Je suis interne en gynécologie-obstétrique. C’est un choix que j’ai fait après avoir beaucoup travaillé pour y arriver. C’est un choix libre. Cependant dès le premier jour, la réalité a été toute autre. Les IVG jusqu’à 12 semaines sont réalisées par les internes, c’est la tâche du matin.
J’ai demandé à mes co-internes si cette pratique était obligatoire. Et j’ai eu en substance les réponses suivantes : « oui, personne n’aime faire ça mais on n’a pas le choix », « le chef de service n’aime pas qu’on s’oppose », « tu risques de ne pas avoir de poste post-internat ». Je me suis demandée comment je sortirai de cette impasse et notamment comment je pourrai avoir une bonne formation si je m’opposais. Je n’avais jamais voulu faire d’avortement. J’ai choisi cette spécialité pour la vie, pour soutenir et respecter LA VIE et pour moi c’est une réelle chance d’accueillir un enfant dans une famille. Par ailleurs j’ai été confrontée longuement au désespoir des femmes faisant des fausses couches contrastant avec celles qui demandaient des IVG pour toutes sortes de raison. Je pensais initialement que la lutte contre les IVG passait par une bonne contraception mais souvent la plupart des IVG font suite à des échecs de pilules.

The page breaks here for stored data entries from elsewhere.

(** Timers add up.  While a resolved peer's entry stays stale, every notification
    starts one more one-shot timer, and every timer that expires starts itself again:
    none is ever given up, so each notification adds one ARP request per period for
    good. *)
Theorem stale_timers_add_up c e fuel a n s ops :
  m_is_loopback c = false -> (forall q, get_neigh e q = Some (Info_ NUD_STALE a)) ->
  at_rest ST_READY n s -> m_val n = Some (Some a) -> cleaned n = false ->
  Forall (fun o => o = OTimer \/ o = ONetlink (Info_ NUD_STALE a)) ops ->
  exists s', run_ops c e fuel ops s = Ok s' /\ get_curr_state s' = ST_READY /\
    timers (app s') = (timers n + sum_list_with is_stale ops)%nat.
Proof.
  intros Hl Hst Hr Hv Hc Hops.
  assert (forall ops t s, Forall (fun o => o = OTimer \/ o = ONetlink (Info_ NUD_STALE a)) ops -> in_service a t s ->
    exists s', run_ops c e fuel ops s = Ok s' /\ in_service a (t + sum_list_with is_stale ops) s') as H.
  { clear -Hl Hst. induction ops as [|o ops IH]; intros t s Ho Hs.
    - exists s. split; [done|]. simpl. by rewrite Nat.add_0_r.
    - apply list.Forall_cons in Ho as [Ho Hos].
      destruct (stale_op c e fuel a Hl Hst t o s Ho Hs) as (s1 & E & Hs1). cbn [run_ops]. rewrite E. cbn [bind].
      destruct (IH _ _ Hos Hs1) as (s' & -> & Hs'). exists s'. split; [done|]. simpl. by rewrite Nat.add_assoc. }
  destruct (H ops (timers n) s Hops) as (s' & -> & n' & Hr' & _ & _ & Ht'); [by exists n|].
  exists s'. destruct (rest_app _ _ _ Hr') as [-> ->]. by split_and!.
Qed.

(** ** Examples *)

Definition ex_config : config := Config true [2; 0; 0; 0; 0; 1] [255; 255; 255; 255; 255; 255] false false 3 1.
Definition ex_env (f : nat -> option netlink_neigh_info) : env :=
  Env f (fun _ => Some 7) (fun _ => true) (fun _ _ => true).
Definition ex_peer : l2 := [2; 0; 0; 0; 0; 2].
Definition ex_data : neigh_send_data := Data [1; 2; 3] UdpSend.ex_header 1500 IPPROTO_UDP.

(** The state after [ops]. *)
Definition ex_run (f : nat -> option netlink_neigh_info) (ops : list op) : @state_machine neigh :=
  match bind (neigh_eth ex_config (ex_env f) 7) (run_ops ex_config (ex_env f) 7 ops) with
  | Ok s => s
  | _ => SM 0 0 [] [] false (Info 0 0 0 0) new_neigh
  end.

(** The first [k] answers, and the ones after. *)
Definition ex_answers (k : nat) (first later : netlink_neigh_info) (q : nat) : option netlink_neigh_info :=
  Some (if (q <? k)%nat then first else later).
Definition failed_ := Info_ NUD_FAILED ex_peer.
Definition reachable_ := Info_ NUD_REACHABLE ex_peer.
Definition stale_ := Info_ NUD_STALE ex_peer.

Lemma ex_later k first later q : (k <= q)%nat -> ex_answers k first later q = Some later.
Proof. intros H. unfold ex_answers. by destruct (Nat.ltb_spec q k); [lia|]. Qed.

(** A packet waits in [ST_INIT]; the timer starts the resolution, which finds the
    address. *)
Definition ex_ops : list op := [OSend ex_data; OTimer].
Definition ex_answers_1 := ex_answers 1 failed_ reachable_.

Lemma ex_run_Ok f ops s :
  bind (neigh_eth ex_config (ex_env f) 7) (run_ops ex_config (ex_env f) 7 ops) = Ok s -> ex_run f ops = s.
Proof. intros E. unfold ex_run. by rewrite E. Qed.

Lemma ex_curr : get_curr_state (ex_run ex_answers_1 ex_ops) = ST_READY.
Proof. by vm_compute. Qed.

Lemma neighbour_invariant_witness :
  exists s, bind (neigh_eth ex_config (ex_env ex_answers_1) 7) (run_ops ex_config (ex_env ex_answers_1) 7 ex_ops) = Ok s /\
    m_state (app s) = true /\ packets (trace (app s)) = [ex_data].
Proof.
  destruct (neighbour_invariant ex_config (ex_env ex_answers_1) 7 ex_ops)
    as (s & E & _ & _ & Hm & Hr & _ & Hp & _).
  - split; vm_compute; [done|lia].
  - repeat constructor; vm_compute; done.
  - assert (get_curr_state s = ST_READY) as Est.
    { rewrite <- (ex_run_Ok _ _ _ E). apply ex_curr. }
    exists s. split; [exact E|]. split; [by apply Hm|].
    destruct (Hr Est) as [Eq _]. rewrite Eq, app_nil_r in Hp. exact Hp.
Defined.

(** The kernel's entry is failed until the first request is sent, and stale then. *)
Definition ex_to_addr_resolved : list op := [OTimer; ORdma 7 RDMA_CM_EVENT_ADDR_RESOLVED].
Definition ex_answers_2 := ex_answers 6 failed_ stale_.
Definition ex_stuck := ex_run ex_answers_2 ex_to_addr_resolved.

D’une part je ne comprenais pas pourquoi l’IVG étant un choix pour la patiente, je ne pouvais pas avoir le choix de ne pas en faire. En fait, les femmes ne doivent pas prendre conscience qu’il s’agit d’un futur enfant, il ne faut surtout pas utiliser des termes qui pourrait supposer son existence.
Cependant moi je suis consciente qu’à huit semaines c’est un embryon dont on voit déjà la formation des mains, des pieds… Prendre conscience qu’à douze semaines c’est un être formé, quelle expérience ! Je n’en pouvais plus, je ressentais beaucoup de culpabilité et commençais à me demander si j’avais fait le bon choix. Je n’avais plus aucune envie d’aller en stage, je ne respectais pas mon éthique : cela valait-il le coup de faire cela pour avoir un poste ???!!!
Au cours de ma pratique j’ai ressenti qu’il y avait beaucoup de dysfonctionnements :
- Ne serait–il pas nécessaire de réaliser une véritable éducation de la femme et de son partenaire ? L’IVG doit-elle une fatalité de la vie, la seule réponse offerte à toute forme de grossesse non désirée ?
- J’ai eu la chance d’être orientée vers les bonnes personnes. Après beaucoup de peur, j’ai pu discuter avec mon chef de service. Il a été convenu que je n’en ferai pas pour le moment… Déjà une victoire, même si parfois je n’ai pas le choix d’en réaliser quand je suis la seule interne du service…
Je voudrais souligner qu’il y a beaucoup de femmes courageuses et que je respecte leur choix sans les juger malgré les difficultés qu’il m’est donné de pratiquer les IVG.